TL;DR
In just the first 30 days of the loan model, more than 40 pools launched with over $8M in liquidity on Quantum DeX. Momentum is accelerating, and projects are joining rapidly. In a few weeks, the new application fee model (1% upfront or 3% spread with auto-debit) will go live. Projects that apply before then can still launch under the current structure with 0% application fee.
Launching a token is one of the most challenging tasks in Web3. The biggest hurdle is liquidity. Without deep liquidity pools, projects suffer from high price impact, excessive slippage, increased rug pull risks, and a rapid erosion of user trust. Data shows that projects launching with less than $25,000 in liquidity have an average survival rate of just 6 months, whereas those starting with $100,000 or more enjoy over a 90% survival rate for the same period.
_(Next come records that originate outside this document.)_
(** [objects.select_for_update().get(job_id=..., run_time=...)] *)
Definition objects_get (db : database) (j : string) (t : datetime)
  : result DjangoJobExecution :=
  match filter (key_matches j t) (rows db) with
  | [] => Raise DoesNotExist
  | [r] => Ok r
  | _ :: _ :: _ => Raise MultipleObjectsReturned
  end.

(** [UPDATE ... WHERE id = r.id] *)
Definition update_row (r : DjangoJobExecution) (l : list DjangoJobExecution)
  : list DjangoJobExecution :=
  map (fun x => if id x =? id r then r else x) l.

(** The rounding to hundredths, half to even, that
    [DecimalField(max_digits=15, decimal_places=2)] performs on an exact
    value: the result has denominator [100]. *)
Definition two_decimal_places (q : Q) : Q :=
  let n := Qnum q * 100 in
  let d := Zpos (Qden q) in
  let hundredths := n / d in
  let rest := n mod d in
  Qmake (if 2 * rest <? d then hundredths
         else if d <? 2 * rest then hundredths + 1
         else if Z.even hundredths then hundredths
         else hundredths + 1)
        100.

Section Table.

(** What the columns [duration] and [finished], both
    [DecimalField(max_digits=15, decimal_places=2)], keep of a number
    written to them.  Django makes the conversion, from the float that the
    instance holds: it is a parameter of the development, and
    [two_decimal_places] is the instance used on concrete data. *)
Variable to_decimal : Q -> Q.

(** The row that writing the instance [r] leaves in the table. *)
Definition as_stored (r : DjangoJobExecution) : DjangoJobExecution :=
  mkExecution (id r) (job_id r) (status r) (run_time r)
              (option_map to_decimal (duration r))
              (option_map to_decimal (finished r))
              (exception r) (traceback r).

(** [objects.create(...)]: the instance gets the next primary key and is
    written as a new row.  The insertion is refused when the job table has
    no row for [job_id] ([ForeignKey]) or when the pair is already taken
    ([UniqueConstraint]).  The call returns the instance, which holds the
    numbers it was given. *)
Definition objects_create (db : database) (j : string) (t : datetime)
    (st : string) (dur fin : option Q) (exc tb : option string)
  : result (database * DjangoJobExecution) :=
  if negb (job_exists db j) then Raise IntegrityError
  else if existsb (key_matches j t) (rows db) then Raise IntegrityError
  else
    let r := mkExecution (next_id db) j st t dur fin exc tb in
    Ok (mkDatabase (jobs db) (rows db ++ [as_stored r]) (next_id db + 1), r).

(** [instance.save()]: an [UPDATE] of the row with the instance's primary
    key (an [INSERT] when there is none), refused when another row holds the
    instance's pair.  The reconciler saves an instance it has just read and
    does not change its job, so the foreign key of the row is not at
    stake. *)
Definition save (r : DjangoJobExecution) (db : database) : result database :=
  if existsb (fun x => key_matches (job_id r) (run_time r) x && negb (id x =? id r))
             (rows db)
  then Raise IntegrityError
  else if existsb (fun x => id x =? id r) (rows db)
  then Ok (mkDatabase (jobs db) (update_row (as_stored r) (rows db))
                      (next_id db))
  else Ok (mkDatabase (jobs db) (rows db ++ [as_stored r])
                      (Z.max (next_id db) (id r + 1))).

(** [util.get_django_internal_datetime]: the conversion of a datetime to the
    representation Django stores.  [util] is not among the modelled files, so
    the conversion is a parameter of the development. *)
Variable get_django_internal_datetime : datetime -> datetime.

(** [DjangoJobExecution.atomic_update_or_create] *)
Definition atomic_update_or_create (db : database) (now : datetime)
    (job_id : string) (run_time : datetime) (status : string)
    (exception traceback : option string)
  : result (database * DjangoJobExecution) :=
  let run_time := get_django_internal_datetime run_time in
  let finished := get_django_internal_datetime now in
  let duration := total_seconds (finished - run_time) in
  let finished := timestamp finished in
  match objects_get db job_id run_time with
  | Ok job_execution =>
      if String.eqb status SENT then Ok (db, job_execution)
      else
        let job_execution := set_finished (Some finished) job_execution in
        let job_execution := set_duration (Some duration) job_execution in
        let job_execution := set_status status job_execution in
        let job_execution :=
          if truthy exception then set_exception exception job_execution
          else job_execution in
        let job_execution :=
          if truthy traceback then set_traceback traceback job_execution
          else job_execution in
        db' <- save job_execution db ;;
        Ok (db', job_execution)
  | Raise DoesNotExist =>
      let '(finished, duration) :=
        if String.eqb status SENT then (None, None)
        else (Some finished, Some duration) in
      objects_create db job_id run_time status duration finished
                     exception traceback
  | Raise e => Raise e
  end.

End Table.

(** ** Events and their delivery *)

(** A scheduler event as the listeners hand it to the reconciler. *)
Record event : Type := mkEvent {
  ev_job_id : string;
  ev_run_time : datetime;
  ev_status : string;
  ev_exception : option string;
  ev_traceback : option string
}.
To address this critical problem, Quantum DeX introduced the Automated Liquidity Loan Protocol. Now, the protocol is evolving from Version 1 to Version 2. Let’s explore how this next iteration transforms token launches and why it’s a game changer for both projects and the broader ecosystem.
Observations with V1
In less than 30 days since the loan model was launched, over 40 pools have gone live with more than $8 million in liquidity provided. While the adoption has been strong, several important observations emerged:
- 10-month lag for defaults → Projects could remain inactive for nearly a year before being flagged as defaulted, delaying corrective action.
- Over-borrowing → Some projects borrowed more liquidity than they actually needed, increasing their repayment burden unnecessarily.
- Lump-sum repayments → Repayments had to be made manually at the end of each month in large lump sums, adding significant stress to project teams.
The New V2 Loan Model
V2 addresses the limitations of V1 with automation, stronger risk tracking, and fairer participation:
1. Application Fee
- 1% upfront (in WL1X) — paid immediately, OR
- 3% spread over 6 months (auto-debited) — deducted daily from collateral through smart contracts.
This structure ensures projects only borrow what they actually need, based on expected pool activity.
2. Automated Repayments
- After the 6-month cool-off period, repayments are streamed daily from collateral.
- Example: A $100,000 loan → repayment of ~$138.89 per day over 24 months.
- Collateral is auto-swapped into WL1X from the free market pool. If liquidity is insufficient, manual repayments are required.
3. Risk Metric Compliance
- A new Fee Compliance % is introduced:Fee Compliance % = (Total Fees or Loan Paid ÷ Total Due) × 100
- This metric is directly tied to the project’s risk indicator:
- Blue: Cooling-off (no repayments yet)
- Green: Healthy — all fees on track with >90% fee compliance
- Yellow: Between 50–90% repayment compliance; projects may remain in this zone for 30 days before being required to return to the green zone
- Red: Below 50% repayment compliance; projects may remain in this zone for only 10 days before moving back to the yellow zone
Example Calculations
V1 Loan Example
- Loan: $100,000 WL1X
- Collateral: $200,000 project tokens
- Cool-off period: 6 months
- Loan Repayment: Begins in month 7, manual and lump-sum
- Default recognition: 10 months (6 months cool-off + 4 months until the project exceeds its red-zone eligibility)
V2 Loan Example
- Loan: $100,000 WL1X
- Collateral: $200,000 project tokens
- Application Fee: 1% upfront = $1,000 WL1X OR 3% spread across the first 6 months = $3,000 ($16.67/day)
- Loan Repayment: Begins in month 7, auto-debited daily at $138.89
- Default recognition: Measured in days, based on repayment compliance tracked by the risk indicator
Why V2
For Projects
- Predictable daily repayments — easier for treasury planning.
- Lower entry barrier with flexible application fees.
- Transparency with visible compliance tracking.
For Users
- Stronger anti-rug protection with base liquidity locked.
- Fairer trading experience with automated liquidity management.
For the Ecosystem
- Continuous revenue to support growth and operations.
- Faster default detection → unhealthy pools are flagged sooner.
- Healthier liquidity environment → sustainable long-term adoption.
Final Note to Projects
The application fee model (1% upfront or 3% spread over 6 months) will be rolled out in the coming weeks. Projects currently in the pipeline have a limited window to apply under the old fee-free structure with 0% application fee. The old pools will be unaffected and will have the ability to set auto debit feature once the cooling off period expires.
With V2, Quantum DeX makes liquidity loan launches more sustainable, transparent, and fair ensuring that survival isn’t luck, but built into the system.